Dan Surat rekomendasi dari Kementerian Kesehatan berlaku sampai dengan tanggal 31
Desember 2021.
BAB III
PENUTUP
A. Kesimpulan

Setelah melihat apa yang dilakukan pemerintah melalui stimulus fiskal yang telah dan
terus diberikan dalam masa pandemi covid 19 ini maka jelas terlihat fungsi dari pajak berperan
penting yaitu fungsi regulerend dimana negara dan masyarakat bersama menghadapi kondisi
ekonomi yang tidak mudah. Bahkan baru-baru ini ada wacana bahwa biaya vaksin dapat menjadi
pengurang biaya dalam menghitung penghasilan neto apabila biaya vaksin dikeluarkan oleh
pengusaha, Misalkan atas biaya vaksin yang diberikan kepada penghasilan dibawah PTKP saja
maka akan didapat hitungan sebagai berikut. Menurut data BPJS Ketenagakerjaan ada sekitar 15
juta pekerja yang penghasilan dibawah PTKP dikalikan harga vaksin sekitar Rp. 225.000,- per
dosis maka akan didapat biaya vaksin sebesar Rp. 3,375 triliun dengan asumsi tarif PPh sebesar
22% maka akan ada penurunan pajak penghasilan sebesar Rp. 742 Miliar, namun atas kebijakan
tersebut pemerintah dapat menghemat subsidi yang akan diberikan sebesar Rp. 3.375 triliun.

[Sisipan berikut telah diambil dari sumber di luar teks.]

(** ** The lifecycle template *)

(** X6.  [run] never raises when the observer does not: whatever
    [validate_config] and [execute] do, it returns a result, and the status
    recorded for the node is the status of that result. *)
Theorem run_always_returns_a_result :
  forall ex node_id node_type node_config c,
    quiet_callback (callback c) ->
    exists res c',
      run ex node_id node_type node_config c = (Ok res, c')
      /\ get_node_status c' node_id = Some (res_status res).
Proof.
  intros ex node_id node_type node_config c Hq.
  destruct (run_quiet_spec ex node_id node_type node_config c Hq)
    as (res & c' & E & _ & Hst & _).
  exists res, c'. split; [exact E|].
  unfold get_node_status. now rewrite Hst, dict_get_set_same.
Qed.



(** ** The result of a run *)

Lemma lifecycle_frame f level message (ev : ExecutionContext -> event) c r c' :
  bind (modify f) (fun _ => bind (add_log level message None [])
                                 (fun _ c => call_callback (ev c) c)) c = (r, c') ->
  same_data (f c) c'.
Proof.
  intros H. unfold bind at 1, modify in H. unfold bind in H.
  destruct (add_log level message None [] (f c)) as [[[]|e|] c1] eqn:E;
    apply add_log_frame in E as [_ Hs].
  - apply call_callback_frame in H as [_ Hs']. eapply same_data_trans; eauto.
  - now injection H as <- <-.
  - now injection H as <- <-.
Qed.

Lemma complete_sets_output output c c' :
  complete output c = (Ok tt, c') ->
  status c' = s2p "completed"
  /\ dict_get (variables c') (s2p "output") = Some output
  /\ node_statuses c' = node_statuses c.
Proof.
  intros H. unfold complete in H.
  apply lifecycle_frame in H as (_ & _ & _ & _ & S5 & _ & S7 & _ & S9).
  simpl in S5, S7, S9. rewrite S5, S7, S9, dict_get_set_same. repeat split.
Qed.

Lemma fail_quiet_frame message c :
  quiet_callback (callback c) ->
  exists c', fail message c = (Ok tt, c')
    /\ status c' = s2p "failed" /\ error c' = Some message
    /\ node_statuses c' = node_statuses c /\ node_outputs c' = node_outputs c.
Proof.
  intros Hq. destruct (fail_quiet message c Hq) as (c' & E & _ & H1 & H2 & _).
  exists c'. split; [exact E|]. split; [exact H1|]. split; [exact H2|].
  unfold fail in E. apply lifecycle_frame in E as (_ & _ & _ & _ & _ & _ & _ & S8 & S9).
  now split.
Qed.
Lemma grows_onTestsEnd (now : Date) (status : string) (e : Errors) (r : Min) :
  grows r (onTestsEnd deps now status e r).
Proof.
  unfold onTestsEnd.
  destruct (total (finalStats (blankLine r)) =? 0).
  - eapply grows_trans; apply grows_console_log.
  - cbv zeta. unfold generateReport.
    eapply grows_trans; [|apply grows_console_log].
    eapply grows_trans; [apply grows_console_log|].
    eapply grows_trans; [apply grows_printStack|].
    match goal with |- grows ?a ?b =>
      assert (G : grows a (blankLine (if String.eqb status "passed"
                 then log (chalk deps "bgGreen.white" " PASSED ") a
                 else log (chalk deps "bgRed.white" " FAILED ") a))) end.
    { eapply grows_trans; [|apply grows_console_log].
      destruct (String.eqb status "passed"); apply grows_console_log. }
    eapply grows_trans; [exact G|].
    split; [exists []; rewrite app_nil_r; reflexivity | eexists; reflexivity].
Qed.

Lemma grows_handle (now : Date) (ev : Event) (r : Min) : grows r (handle deps now ev r).
Proof.
  destruct ev as [e|t| |st er|]; simpl.
  - apply grows_onTestEnd.
  - split; [eexists; simpl; rewrite <- app_assoc; reflexivity
           | exists []; rewrite app_nil_r; reflexivity].
  - split; exists []; rewrite app_nil_r; reflexivity.
  - apply grows_onTestsEnd.
  - split; exists []; rewrite app_nil_r; reflexivity.
Qed.

End WithDeps.

(** X1. Whatever events arrive, the counters of the final stats stay
    consistent: [total] is the sum of [passed], [failed], [skipped] and
    [todo], none of them is negative, and [regression] lies between 0 and
    [total]. *)
Theorem stats_stay_consistent (deps : Deps) (evs : list (Date * Event)) (r : Min) :
  statsConsistent (finalStats r) ->
  statsConsistent (finalStats (handleAll deps evs r)).
Proof.
  revert r; induction evs as [|[now ev] evs IH]; intros r H; simpl; [exact H|].
  apply IH. apply statsConsistent_handle. exact H.
Qed.

Lemma stats_stay_consistent_witness :
  statsConsistent (finalStats init)
  /\ statsConsistent (finalStats (handleAll plainDeps groupedRun init)).
Proof.
  assert (H : statsConsistent (finalStats init)).
  { unfold statsConsistent. simpl. lia. }
  split; [exact H | exact (stats_stay_consistent plainDeps groupedRun init H)].
Defined.

(** X2. The [test] attributes of the suites pushed so far, plus the
    counter [count] of the tests not yet in a suite, always add up to
    [finalStats.total]. *)
Theorem suites_account_for_total (deps : Deps) (evs : list (Date * Event)) (r : Min) :
  suiteTests (testSuites r) + count r = total (finalStats r) ->
  suiteTests (testSuites (handleAll deps evs r)) + count (handleAll deps evs r)
  = total (finalStats (handleAll deps evs r)).
Proof.
  revert r; induction evs as [|[now ev] evs IH]; intros r H; simpl; [exact H|].
  apply IH. apply accounts_handle. exact H.
Qed.

Lemma suites_account_for_total_witness :
  suiteTests (testSuites init) + count init = total (finalStats init)
  /\ suiteTests (testSuites (handleAll plainDeps groupedRun init))
     + count (handleAll plainDeps groupedRun init)
     = total (finalStats (handleAll plainDeps groupedRun init)).
Proof.
  assert (H : suiteTests (testSuites init) + count init = total (finalStats init))
    by reflexivity.
  split; [exact H | exact (suites_account_for_total plainDeps groupedRun init H)].
Defined.

(** X3. The duration written on [<testsuites>], [testSuitesDuration], is
    always the sum of the [time] attributes of the suites pushed so far. *)
Theorem suites_duration_sum (deps : Deps) (evs : list (Date * Event)) (r : Min) :
  suiteTimes (testSuites r) = testSuitesDuration r ->
  suiteTimes (testSuites (handleAll deps evs r))
  = testSuitesDuration (handleAll deps evs r).
Proof.
  revert r; induction evs as [|[now ev] evs IH]; intros r H; simpl; [exact H|].
  apply IH. apply times_handle. exact H.
Qed.
Lemma rd_reg_byte (s : machine) (i v : Z) :
  rd_reg i s = Ok v -> wf s -> 0 <= v < 256.
Proof.
  intros H Hs. apply load_inv in H as [_ H].
  eapply bytes_lookup; [apply (wf_registers s Hs)|exact H].
Qed.

Lemma rd_stack_range (s : machine) (i v : Z) :
  rd_stack i s = Ok v -> wf s -> 0 <= v < 65536.
Proof.
  intros H Hs. apply load_inv in H as [_ H].
  exact (Forall_lookup_1 _ _ _ _ (wf_stack s Hs) H).
Qed.

Lemma wf_skip (s : machine) : wf s -> wf (skip s).
Proof. intros H. apply wf_set_pc; [done|apply u16_range]. Qed.

Create HintDb wf discriminated.
#[local] Hint Resolve wf_set_pc wf_set_address_register wf_set_stack_register
  wf_set_delay_timer wf_set_sound_timer wf_set_timer_start wf_wr_reg wf_wr_mem
  wf_wr_display wf_wr_stack wf_skip u8_range u16_range rd_reg_byte
  rd_stack_range : wf.

(** A handler that returns leaves a well-formed state well-formed. *)
Ltac wf_handler f :=
  let H := fresh "Hrun" in
  intros H ?; unfold f in H; inv_run;
  repeat match goal with
  | |- wf (if ?b then _ else _) => destruct b
  | H : (if ?b then _ else _) = Ok _ |- _ => destruct b; inv_run
  end;
  eauto 8 with wf.

Lemma wf_ret (s s' : machine) : ret s = Ok s' -> wf s -> wf s'.
Proof. wf_handler ret. Qed.

Lemma wf_jmp (addr : Z) (s s' : machine) :
  0 <= addr < 65536 -> jmp addr s = Ok s' -> wf s -> wf s'.
Proof. intros Ha. wf_handler jmp. Qed.

Lemma wf_call (addr : Z) (s s' : machine) :
  0 <= addr < 65536 -> call addr s = Ok s' -> wf s -> wf s'.
Proof. intros Ha. wf_handler call. Qed.

Lemma wf_se (vx value : Z) (s s' : machine) : se vx value s = Ok s' -> wf s -> wf s'.
Proof. wf_handler se. Qed.
(** C3, as the code has it.  In a pass where the head is read, the range
    from the cursor to the confirmed head is not empty and the call of
    [scan_blocks] returns, the cursor is set to the end of the range when no
    call of [process_event] raises; an unavailable range and an empty
    result, for which the call returns no event, are among these.  When a
    call of [process_event] raises, whatever the exception, the handlers of
    the loop catch it and the cursor stays where it was. *)
Theorem cycle_commits (hex_prefixed : bool) (config : Config)
    (w : World) (last latest : Z) (c : bool) (events : list ParsedData) :
  outcome (get_latest_block w c) = Ok latest ->
  last + 1 <= latest - CONFIRMATIONS_REQUIRED config ->
  outcome (scan_blocks_call hex_prefixed w (last + 1)
             (latest - CONFIRMATIONS_REQUIRED config)
             (w3 (get_latest_block w c))) = Ok events ->
  ((forall j, (j < length events)%nat ->
              exists b, process_event_result w j = Ok b) ->
   outcome (cycle hex_prefixed config w last c)
   = Ok (latest - CONFIRMATIONS_REQUIRED config)) /\
  ((exists j e, (j < length events)%nat /\ process_event_result w j = Raise e) ->
   outcome (cycle hex_prefixed config w last c) = Ok last /\
   last <> latest - CONFIRMATIONS_REQUIRED config) /\
  (get_logs_result w (last + 1) (latest - CONFIRMATIONS_REQUIRED config)
   = Raise BlockNotFound \/
   get_logs_result w (last + 1) (latest - CONFIRMATIONS_REQUIRED config) = Ok [] ->
   events = [] /\
   outcome (cycle hex_prefixed config w last c)
   = Ok (latest - CONFIRMATIONS_REQUIRED config)).
Proof.
  intros Hhead Hle Hcall.
  destruct (scan_blocks_call_returns _ _ _ Hle Hcall) as [Hf Ht].
  rewrite (get_latest_block_w3 w c Hhead) in Hcall.
  rewrite scan_blocks_call_connected in Hcall by assumption.
  rewrite <- (get_latest_block_w3 w c Hhead) in Hcall.
  rewrite cycle_outcome.
  destruct (@cycle_try_scanning hex_prefixed config w last latest c events
              Hhead Hle Hcall) as [-> _].
  assert ((forall j, (j < length events)%nat ->
                     exists b, process_event_result w j = Ok b) ->
          match outcome ((if truthy events
                          then log INFO (MsgNewEvents (length events)) ;;
                               process_events w 0 events
                          else ret tt)%py (w3 (get_latest_block w c))) with
          | Ok _ => Ok (latest - CONFIRMATIONS_REQUIRED config)
          | Raise e => Raise e
          end = Ok (latest - CONFIRMATIONS_REQUIRED config)) as Hcommit.
  { intros Hsink.
    destruct (@deliver_all w events (w3 (get_latest_block w c)) Hsink) as [-> _].
    reflexivity. }
  split; [|split].
  - intros Hsink. now rewrite Hcommit.
  - intros Hex. apply first_raise in Hex as (j & e & Hj & He & Hbefore).
    destruct (@deliver_stops w events j (w3 (get_latest_block w c)) e
                Hj He Hbefore) as [-> _].
    split; [reflexivity | lia].
  - intros Hq.
    assert (events = []) as ->.
    { rewrite scan_blocks_outcome in Hcall.
      destruct (Z.gtb_spec (last + 1) (latest - CONFIRMATIONS_REQUIRED config));
        [lia|].
      destruct Hq as [Hq|Hq]; rewrite Hq in Hcall; cbn [existsb] in Hcall;
        now injection Hcall as <-. }
    split; [reflexivity|].
    rewrite Hcommit; [reflexivity|]. intros j Hj. inversion Hj.
Qed.

Lemma cycle_commits_witness :
  outcome (cycle false Sample.config
             (Sample.world 1000 (Ok [Sample.good_log 994]) (Ok false)) 993 true)
  = Ok 994 /\
  outcome (cycle false Sample.config
             (Sample.world 1000 (Ok [Sample.good_log 994]) (Raise AttributeError))
             993 true)
  = Ok 993 /\
  outcome (cycle false Sample.config
             (Sample.world 1000 (Ok []) (Ok true)) 993 true)
  = Ok 994.
Proof.
  split; [|split].
  - apply (proj1 (@cycle_commits false Sample.config
                    (Sample.world 1000 (Ok [Sample.good_log 994]) (Ok false))
                    993 1000 true (decoded false [Sample.good_log 994])
                    eq_refl ltac:(cbn; lia) ltac:(vm_compute; reflexivity))).
    intros j _. exists false. reflexivity.
  - apply (proj1 (proj2 (@cycle_commits false Sample.config
             (Sample.world 1000 (Ok [Sample.good_log 994]) (Raise AttributeError))
             993 1000 true (decoded false [Sample.good_log 994])
             eq_refl ltac:(cbn; lia) ltac:(vm_compute; reflexivity)))).
    exists 0%nat, AttributeError. split; [vm_compute; lia | reflexivity].
  - apply (proj2 (proj2 (@cycle_commits false Sample.config
             (Sample.world 1000 (Ok []) (Ok true))
             993 1000 true []
             eq_refl ltac:(cbn; lia) ltac:(vm_compute; reflexivity)))).
    right. reflexivity.
Defined.

(** ** Runs of the loop *)

Section RunFacts.

Variable hex_prefixed : bool.
Variable config : Config.

Local Notation "'CONF'" := (CONFIRMATIONS_REQUIRED config).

Salah satu yang paling dibutuhkan saat ini adalah peran dari masyarakat Wajib Pajak
dalam hal ini kepatuhan membayar pajak bagi yang terutang, untuk turut serta bergotong royong,
sehingga beban berat pandemi covid 19 ini dapat kita lalui secara bersama untuk mewujudkan
Indonesia yang elok, mandiri, dan bermartabat.